Der materielle Schadenersatzanspruch

Materieller Schadenersatzanspruch – Das Landgericht Berlin hat zum materiellen Schadenersatzanspruch am 27. März 2012 in seiner Entscheidung unter dem Az. 2 7S11/11 entschieden, dass das Urteil des Amtsgerichts Charlottenburg geändert wird. Darin war zunächst der Anspruch auf Erstattung der Anwaltskosten für eine presserechtliche Abmahnung abgelehnt worden. Das Landgericht sah unabhängig von der Schwierigkeit der Sache einen Anspruch auf Erstattung der verauslagten Anwaltsgebühren für eine durchgeführte Abmahnung.
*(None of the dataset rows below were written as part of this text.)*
Definition set_cache (mm : mm_struct) (c : option vm_area_struct) : mm_struct :=
  Mm (mmap mm) (mmap_avl mm) c (map_count mm) (total_vm mm) (locked_vm mm) (def_flags mm)
     (end_code mm) (brk mm) (mm_log mm).

Definition set_counts (mm : mm_struct) (count total locked : Z) : mm_struct :=
  Mm (mmap mm) (mmap_avl mm) (mmap_cache mm) count total locked (def_flags mm)
     (end_code mm) (brk mm) (mm_log mm).

Definition set_brk (mm : mm_struct) (b : Z) : mm_struct :=
  Mm (mmap mm) (mmap_avl mm) (mmap_cache mm) (map_count mm) (total_vm mm) (locked_vm mm)
     (def_flags mm) (end_code mm) b (mm_log mm).

Definition log (es : list mm_event) (mm : mm_struct) : mm_struct :=
  Mm (mmap mm) (mmap_avl mm) (mmap_cache mm) (map_count mm) (total_vm mm) (locked_vm mm)
     (def_flags mm) (end_code mm) (brk mm) (mm_log mm ++ es).

Definition set_range (v : vm_area_struct) (s e off : Z) : vm_area_struct :=
  Vma s e (vm_page_prot v) (vm_flags v) (vm_ops v) off (vm_file v) (vm_pte v).

(** Does the table of operations of an area have the operation? *)
Record ops_table := OpsTable {
  has_unmap : Z -> bool;
  has_close : Z -> bool;
  has_open : Z -> bool;
}.

(** ** find_vma *)

(** The walk down the tree; the second component is [last_turn_right] of
    [find_vma_prev] at the node found, with its left subtree. *)
Fixpoint find_vma_avl (tree : vm_avl) (addr : Z) (vma : option vm_area_struct)
  : option vm_area_struct :=
  match tree with
  | vm_avl_empty => vma
  | avl_node v l r _ =>
    if addr <? vm_end v then
      if vm_start v <=? addr then Some v else find_vma_avl l addr (Some v)
    else find_vma_avl r addr vma
  end.

Fixpoint find_vma_list (vma : list vm_area_struct) (addr : Z) : option vm_area_struct :=
  match vma with
  | [] => None
  | v :: next => if vm_end v <=? addr then find_vma_list next addr else Some v
  end.

Definition cache_hit (cache : option vm_area_struct) (addr : Z) : bool :=
  match cache with
  | Some c => (addr <? vm_end c) && (vm_start c <=? addr)
  | None => false
  end.

Definition find_vma (mm : mm_struct) (addr : Z) : option vm_area_struct * mm_struct :=
  if cache_hit (mmap_cache mm) addr then (mmap_cache mm, mm)
  else
    let vma := match mmap_avl mm with
               | vm_avl_empty => find_vma_list (mmap mm) addr
               | tree => find_vma_avl tree addr None
               end in
    (vma, match vma with Some _ => set_cache mm vma | None => mm end).

Definition find_vma_intersection (mm : mm_struct) (start_addr end_addr : Z)
  : option vm_area_struct * mm_struct :=
  let '(vma, mm) := find_vma mm start_addr in
  match vma with
  | Some v => (if end_addr <=? vm_start v then None else vma, mm)
  | None => (None, mm)
  end.

(** ** find_vma_prev *)

Fixpoint find_prev_list (prev : option vm_area_struct) (vma : list vm_area_struct) (addr : Z)
  : option vm_area_struct * option vm_area_struct :=
  match vma with
  | [] => (None, prev)
  | v :: next => if vm_end v <=? addr then find_prev_list (Some v) next addr else (Some v, prev)
  end.

(** The area found, its left subtree and [prev]. *)
Fixpoint find_prev_avl (tree : vm_avl) (addr : Z) (last_turn_right : option vm_area_struct)
    (acc : option (vm_area_struct * vm_avl * option vm_area_struct))
  : option (vm_area_struct * vm_avl * option vm_area_struct) :=
  match tree with
  | vm_avl_empty => acc
  | avl_node v l r _ =>
    if addr <? vm_end v then
      if vm_start v <=? addr then Some (v, l, last_turn_right)
      else find_prev_avl l addr last_turn_right (Some (v, l, last_turn_right))
    else find_prev_avl r addr (Some v) acc
  end.

Fixpoint rightmost (tree : vm_avl) : option vm_area_struct :=
  match tree with
  | vm_avl_empty => None
  | avl_node v _ vm_avl_empty _ => Some v
  | avl_node _ _ r _ => rightmost r
  end.

Definition find_vma_prev (mm : mm_struct) (addr : Z)
  : option vm_area_struct * option vm_area_struct :=
  match mmap_avl mm with
  | vm_avl_empty => find_prev_list None (mmap mm) addr
  | tree =>
    match find_prev_avl tree addr None None with
    | Some (vma, lsub, prev) =>
      (Some vma, match lsub with vm_avl_empty => prev | _ => rightmost lsub end)
    | None => (None, None)
    end
  end.

(** ** get_unmapped_area *)

(** The areas of the list from [v] on, and behind [v]. *)
Fixpoint from_vma (v : vm_area_struct) (l : list vm_area_struct) : list vm_area_struct :=
  match l with
  | [] => []
  | x :: l' => if decide (x = v) then l else from_vma v l'
  end.
(** Replacing a part that has no element with [P] keeps the others together. *)
Lemma contiguous_replace {A} (P : A -> Prop) l1 g M l2 :
  contiguous P (l1 ++ g ++ l2) -> g <> [] \/ l2 = [] -> Forall (fun x => ~ P x) g ->
  Forall (fun x => ~ P x) M -> contiguous P (l1 ++ M ++ l2).
Proof.
  intros (k1 & h & k2 & E & Hh & Hk) Hne Hg HM.
  apply Forall_app in Hk as [Hk1 Hk2].
  assert (forall m1 m2 : list A, Forall (fun x => ~ P x) m1 -> Forall (fun x => ~ P x) m2 ->
    contiguous P (m1 ++ h ++ m2)) as Hmk.
  { intros m1 m2 H1 H2. exists m1, h, m2. split_and!; [done..|]. by apply Forall_app. }
  apply app_eq_inv in E as [(k & -> & E)|(k & -> & E)].
  - apply app_eq_inv in E as [(m & -> & E)|(m & -> & E)].
    + apply Forall_app in Hh as [_ Hm]. assert (m = []) as ->.
      { destruct m as [|y m]; [done|]. apply Forall_cons in Hm as [Hy _]. exfalso.
        destruct g as [|z g]; [destruct Hne as [?| ->]; done|]. simplify_eq/=.
        by apply Forall_cons in Hg as [? _]. }
      simpl in E. subst k2. apply Forall_app in Hk2 as [_ Hl2]. rewrite app_nil_r in Hmk.
      rewrite <-app_assoc. apply Hmk; [done|by apply Forall_app].
    + subst k2. apply Forall_app in Hk2 as [Hm [_ Hl2]%Forall_app].
      rewrite <-!app_assoc. apply Hmk; [done|]. by rewrite !Forall_app.
  - apply Forall_app in Hk1 as [Hl1 Hk]. destruct h as [|y h].
    { exists [], [], (l1 ++ M ++ l2). split_and!; [done..|]. simpl. simpl in E.
      assert (Forall (fun x => ~ P x) (g ++ l2)) as [_ Hl2]%Forall_app by (rewrite E; by apply Forall_app).
      by rewrite !Forall_app. }
    apply app_eq_inv in E as [(m & -> & E)|(m & -> & E)].
    + apply Forall_app in Hg as [_ Hm]. destruct m as [|z m].
      * simpl in E. rewrite <-E, app_assoc. apply Hmk; [by apply Forall_app|done].
      * simplify_eq/=. apply Forall_cons in Hm as [? _]. by apply Forall_cons in Hh as [? _].
    + subst l2. apply Forall_app in Hk as [_ Hm]. rewrite !app_assoc, <-(app_assoc _ (y :: h)).
      apply Hmk; [by rewrite !Forall_app|done].
Qed.

Lemma holds_filter l o a t : holds l o a t <-> covers (filter (mine o) l) a t.
Proof.
  unfold holds, covers, mine. split; intros (x & Hx).
  - exists x. rewrite list_elem_of_filter. tauto.
  - exists x. rewrite list_elem_of_filter in Hx. tauto.
Qed.

Lemma skip_others_split C l1 rest :
  Forall (fun x => ~ mine C x) l1 -> match rest with [] => True | y :: _ => mine C y end ->
  skip_others C (l1 ++ rest) = (l1, rest).
Proof.
  intros Hl1 Hr. induction Hl1 as [|x l1 Hx _ IH]; simpl.
  - destruct rest as [|y rest]; [done|]. simpl. destruct Hr as [-> ->]. done.
  - destruct (negb (flag x FL_POSIX) || negb (locks_same_owner C x)) eqn:E; [by rewrite IH|].
    destruct Hx. unfold mine. bool_hyps. done.
Qed.

Lemma flag_posix x : kind_ok x -> flag x FL_POSIX = true <-> fl_flags x = FL_POSIX.
Proof. intros [[E _]|[E _]]; unfold flag; rewrite E; done. Qed.

Lemma mine_own C x : lock_ok x -> mine C x <-> own C x.
Proof.
  intros (? & ? & Hk). unfold mine, own. rewrite flag_posix by done. tauto.
Qed.

(** The decomposition that [posix_lock_file] finds. *)
Lemma owner_split C l :
  locks_ok l -> fl_owner C <> 0 ->
  exists l1 g l2, l = l1 ++ g ++ l2 /\ Forall (mine C) g /\ Forall (fun x => ~ mine C x) l1
    /\ Forall (fun x => ~ mine C x) l2 /\ (g <> [] \/ l2 = [])
    /\ skip_others C l = (l1, g ++ l2)
    /\ match l2 with [] => True | y :: _ => locks_same_owner C y = false end.
Proof.
  intros (_ & Hok & _ & Hown) Ho. destruct (Hown C) as [(l1 & g & l2 & -> & Hg & [H1 H2]%Forall_app) _].
  destruct g as [|x g].
  - exists (l1 ++ l2), [], []. split_and!; try done; [by rewrite app_nil_r|by apply Forall_app|by right|].
    simpl. rewrite <-(app_nil_r (l1 ++ l2)) at 1. apply skip_others_split; [by apply Forall_app|done].
  - exists l1, (x :: g), l2. split_and!; try done; [by left| |].
    + apply skip_others_split; [done|]. by apply Forall_cons in Hg as [? _].
    + destruct l2 as [|y l2]; [done|]. apply Forall_cons in H2 as [H2 _].
      rewrite !Forall_app, !Forall_cons in Hok. destruct Hok as (_ & _ & [(_ & _ & Hk) _]).
      destruct (locks_same_owner C y) eqn:E; [|done]. exfalso. apply H2. split; [|done].
      apply same_owner_eq in E. destruct Hk as [[Ef _]|[_ ?]]; [by unfold flag; rewrite Ef|].
      destruct Ho. destruct E. congruence.
Qed.

Lemma filter_mine_mid o l1 g l2 :
  Forall (mine o) g -> Forall (fun x => ~ mine o x) l1 -> Forall (fun x => ~ mine o x) l2 ->
  filter (mine o) (l1 ++ g ++ l2) = g.
Proof.
  intros. rewrite !filter_app, (filter_all _ g), !filter_none by done.
  by rewrite app_nil_r.
Qed.

Lemma filter_mine_out o l1 g l2 :
  Forall (fun x => ~ mine o x) g -> filter (mine o) (l1 ++ g ++ l2) = filter (mine o) (l1 ++ l2).
Proof. intros. rewrite !filter_app, (filter_none _ g) by done. done. Qed.

(** Seen from another owner. *)
Lemma mine_other C o x : mine C x -> locks_same_owner C o = false -> ~ mine o x.
Proof.
  intros [_ H] Ho [_ Hx]. rewrite same_owner_eq in H, Hx. destruct H as [H1 H2], Hx as [H3 H4].
  assert (locks_same_owner C o = true) by (apply same_owner_eq; split; congruence). congruence.
Qed.

Lemma mine_same C o x : locks_same_owner C o = true -> mine o x <-> mine C x.
Proof.
  intros H. unfold mine. rewrite same_owner_eq in H. rewrite !same_owner_eq.
  destruct H as [-> ->]. done.
Qed.

Lemma Forall_mine_same C o k :
  locks_same_owner C o = true -> Forall (mine C) k -> Forall (mine o) k.
Proof. intros Ho Hk. eapply Forall_impl; [exact Hk|]. intros x. by apply mine_same. Qed.

Lemma Forall_not_mine_same C o k :
  locks_same_owner C o = true -> Forall (fun x => ~ mine C x) k -> Forall (fun x => ~ mine o x) k.
Proof.
  intros Ho Hk. eapply Forall_impl; [exact Hk|]. intros x Hx Hox. apply Hx. by apply (mine_same C o).
Qed.

Lemma Forall_mine_other C o k :
  locks_same_owner C o = false -> Forall (mine C) k -> Forall (fun x => ~ mine o x) k.
Proof. intros Ho Hk. eapply Forall_impl; [exact Hk|]. intros x Hx. by apply (mine_other C). Qed.

(** The request does not reach the largest offset, or its owner has no lock of
    its type (see [posix_eof_not_merged]). *)
Definition eof_safe (C : file_lock) (l : list file_lock) : Prop :=
  fl_end C < OFFSET_MAX \/ Forall (fun x => mine C x -> fl_type x <> fl_type C) l.

(** The owner of the request locks, relocks or unlocks its bytes; nothing else
    changes. *)
Definition request_effect (C : file_lock) (l l' : list file_lock) : Prop :=
  forall o a t, holds l' o a t <->
    if locks_same_owner C o && (fl_start C <=? a) && (a <=? fl_end C)
    then fl_type C <> F_UNLCK /\ t = fl_type C
    else holds l o a t.

Lemma group_of C l1 g l2 :
  locks_ok (l1 ++ g ++ l2) -> Forall (mine C) g -> Forall (fun x => ~ mine C x) l1 ->
  Forall (fun x => ~ mine C x) l2 -> group_ok C g.
Proof.
  intros (Hnd & Hok & _ & Hown) Hg H1 H2. split_and!.
  - rewrite !Forall_app in Hok. destruct Hok as (_ & Hok & _). rewrite Forall_forall in *.
    intros x Hx. apply mine_own; auto.
  - destruct (Hown C) as [_ Hs]. by rewrite filter_mine_mid in Hs.
  - rewrite !fmap_app, !NoDup_app in Hnd. tauto.
Qed.

Lemma flocks_first_replace (l1 g M l2 : list file_lock) :
  (exists a b, l1 ++ g ++ l2 = a ++ b /\ Forall (fun x => fl_flags x = FL_FLOCK) a
     /\ Forall (fun x => fl_flags x = FL_POSIX) b) ->
  g <> [] \/ l2 = [] -> Forall (fun x => fl_flags x <> FL_FLOCK) g ->
  Forall (fun x => fl_flags x = FL_POSIX) M ->
  exists a b, l1 ++ M ++ l2 = a ++ b /\ Forall (fun x => fl_flags x = FL_FLOCK) a
     /\ Forall (fun x => fl_flags x = FL_POSIX) b.
Proof.
  intros (a & b & E & Ha & Hb) Hne Hg HM. apply app_eq_inv in E as [(k & -> & E)|(k & -> & E)].
  - subst b. rewrite !Forall_app in Hb. destruct Hb as (? & ? & ?).
    exists a, (k ++ M ++ l2). rewrite <-app_assoc, !Forall_app. done.
  - apply Forall_app in Ha as [Hl1 Hk]. destruct k as [|y k].
    + simpl in E. rewrite <-E in Hb. rewrite Forall_app in Hb. destruct Hb as (_ & ?).
      exists l1, (M ++ l2). rewrite !Forall_app. done.
    + exfalso. destruct g as [|z g]; [by destruct Hne as [?| ->]|]. simplify_eq/=.
      apply Forall_cons in Hg as [? _]. by apply Forall_cons in Hk as [? _].
Qed.

(** Replacing the locks of an owner by another group keeps the invariant. *)
Lemma replace_group_ok C l1 g M l2 new1 new2 :
  request_ok C -> locks_ok (l1 ++ g ++ l2) ->
  Forall (mine C) g -> Forall (fun x => ~ mine C x) l1 -> Forall (fun x => ~ mine C x) l2 ->
  g <> [] \/ l2 = [] -> group_ok C M ->
  (forall i, i ∈ ids M -> i = new1 \/ i = new2 \/ i ∈ ids g) ->
  new1 ∉ ids (l1 ++ g ++ l2) -> new2 ∉ ids (l1 ++ g ++ l2) ->
  locks_ok (l1 ++ M ++ l2) /\ Forall (mine C) M.
Proof.
  intros (_ & _ & _ & HCo) (Hnd & Hok & Hfl & Hown) Hg H1 H2 Hne (HMo & HMs & HMn) Hid Hn1 Hn2.
  assert (Forall lock_ok M /\ Forall (mine C) M) as [HMok HMm].
  { split; (eapply Forall_impl; [exact HMo|]); intros x (Hs & Hf & Hsp & Ht).
    - split_and!; try done; [apply Hsp..|]. left. split; [done|]. apply same_owner_eq in Hs as [<- _]. done.
    - split; [by unfold flag; rewrite Hf|done]. }
  split; [|done]. rewrite !Forall_app in Hok. destruct Hok as (Hok1 & _ & Hok2). split_and!.
  - rewrite !fmap_app, !NoDup_app in *. rewrite !elem_of_app in *.
    destruct Hnd as (? & Hd1 & ? & Hd2 & ?). split_and!; try done.
    + intros i Hi. rewrite elem_of_app. specialize (Hd1 i Hi). rewrite elem_of_app in Hd1.
      intros [Hx|Hx]; [|tauto]. destruct (Hid i Hx) as [->|[->|?]]; tauto.
    + intros i Hi Hx. destruct (Hid i Hi) as [->|[->|?]]; [tauto..|]. by apply (Hd2 i).
  - by rewrite !Forall_app.
  - assert (Forall (fun x => fl_flags x = FL_POSIX) M) as HMf.
    { eapply Forall_impl; [exact HMo|]. by intros x (_ & ? & _). }
    apply (flocks_first_replace l1 g); try done. eapply Forall_impl; [exact Hg|].
    intros x [Hf _] E. unfold flag in Hf. by rewrite E in Hf.
  - intros o. destruct (locks_same_owner C o) eqn:Eo; split.
    + exists l1, M, l2. rewrite Forall_app.
      split_and!; eauto using Forall_mine_same, Forall_not_mine_same.
    + rewrite filter_mine_mid; eauto using Forall_mine_same, Forall_not_mine_same.
    + apply (contiguous_replace _ l1 g); [apply Hown|done|..]; eauto using Forall_mine_other.
    + destruct (Hown o) as [_ Hs]. rewrite filter_mine_out in * by eauto using Forall_mine_other. done.
Qed.

Lemma replaced_tasks C l1 (g M l2 : list file_lock) new1 new2 x :
  Forall (mine C) g -> Forall (mine C) M ->
  (forall i, i ∈ ids M -> i = new1 \/ i = new2 \/ i ∈ ids g) -> x ∈ l1 ++ M ++ l2 ->
  (exists y, y ∈ l1 ++ g ++ l2 /\ fl_id y = fl_id x /\ task_eq y x) \/
  (task_eq C x /\ (fl_id x = new1 \/ fl_id x = new2)).
Proof.
  intros Hg HM Hid. rewrite !elem_of_app. rewrite Forall_forall in *.
  intros Hx. assert (x ∈ M \/ x ∈ l1 ++ g ++ l2) as [HxM|Hxl] by (rewrite !elem_of_app; tauto);
    [|by left; exists x].
  destruct (HM x HxM) as [_ Hxt%same_owner_eq].
  destruct (Hid (fl_id x)) as [?|[?|(y & Hyx & Hy)%list_elem_of_fmap]];
    [by apply list_elem_of_fmap_2|by auto..|]. left.
  exists y. destruct (Hg y Hy) as [_ Hyt%same_owner_eq]. unfold task_eq. destruct Hxt, Hyt.
  split_and!; try congruence. rewrite !elem_of_app. tauto.
Qed.

(** FLOCK locks are not touched. *)
Lemma mine_not_flock C x : lock_ok x -> mine C x -> flag x FL_FLOCK = false.
Proof.
  intros (_ & _ & [[E _]|[E _]]) [Hf _]; unfold flag in *; rewrite E in *; done.
Qed.

Lemma replaced_flocks C l1 (g M l2 : list file_lock) x :
  locks_ok (l1 ++ g ++ l2) -> locks_ok (l1 ++ M ++ l2) -> Forall (mine C) g -> Forall (mine C) M ->
  flag x FL_FLOCK = true -> x ∈ l1 ++ M ++ l2 <-> x ∈ l1 ++ g ++ l2.
Proof.
  intros (_ & Hg & _) (_ & HM & _) Hmg HmM Hf. rewrite !Forall_app in *. rewrite !elem_of_app.
  destruct Hg as (_ & Hg & _), HM as (_ & HM & _). rewrite Forall_forall in *.
  assert (x ∉ g) by (intros Hx; by rewrite (mine_not_flock C x) in Hf by auto).
  assert (x ∉ M) by (intros Hx; by rewrite (mine_not_flock C x) in Hf by auto). tauto.
Qed.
In dem Verfahren, welches hier zu Grunde lag, ging es darum, zu entscheiden, ob presserechtliche Ansprüche einfach gelagert sind und daher die Anwaltsgebühren die für eine Abmahnung entstehen, vom Verletzer zu beanspruchen sind. Das Landgericht Berlin verurteilte die Beklagte zur Zahlung der vorgerichtlichen Rechtsanwaltskosten aus § 823 BGB i. V. m. Art. 2 Abs. 1, 1 Abs. 1 GG. Inzident war zu prüfen, ob die Rechtsverfolgungskosten notwendig waren zu einer zweckentsprechenden Rechtsverfolgung. Das Gericht bejahte dies und verurteilte insofern folgerichtig zur Zahlung der Anwaltsgebühren.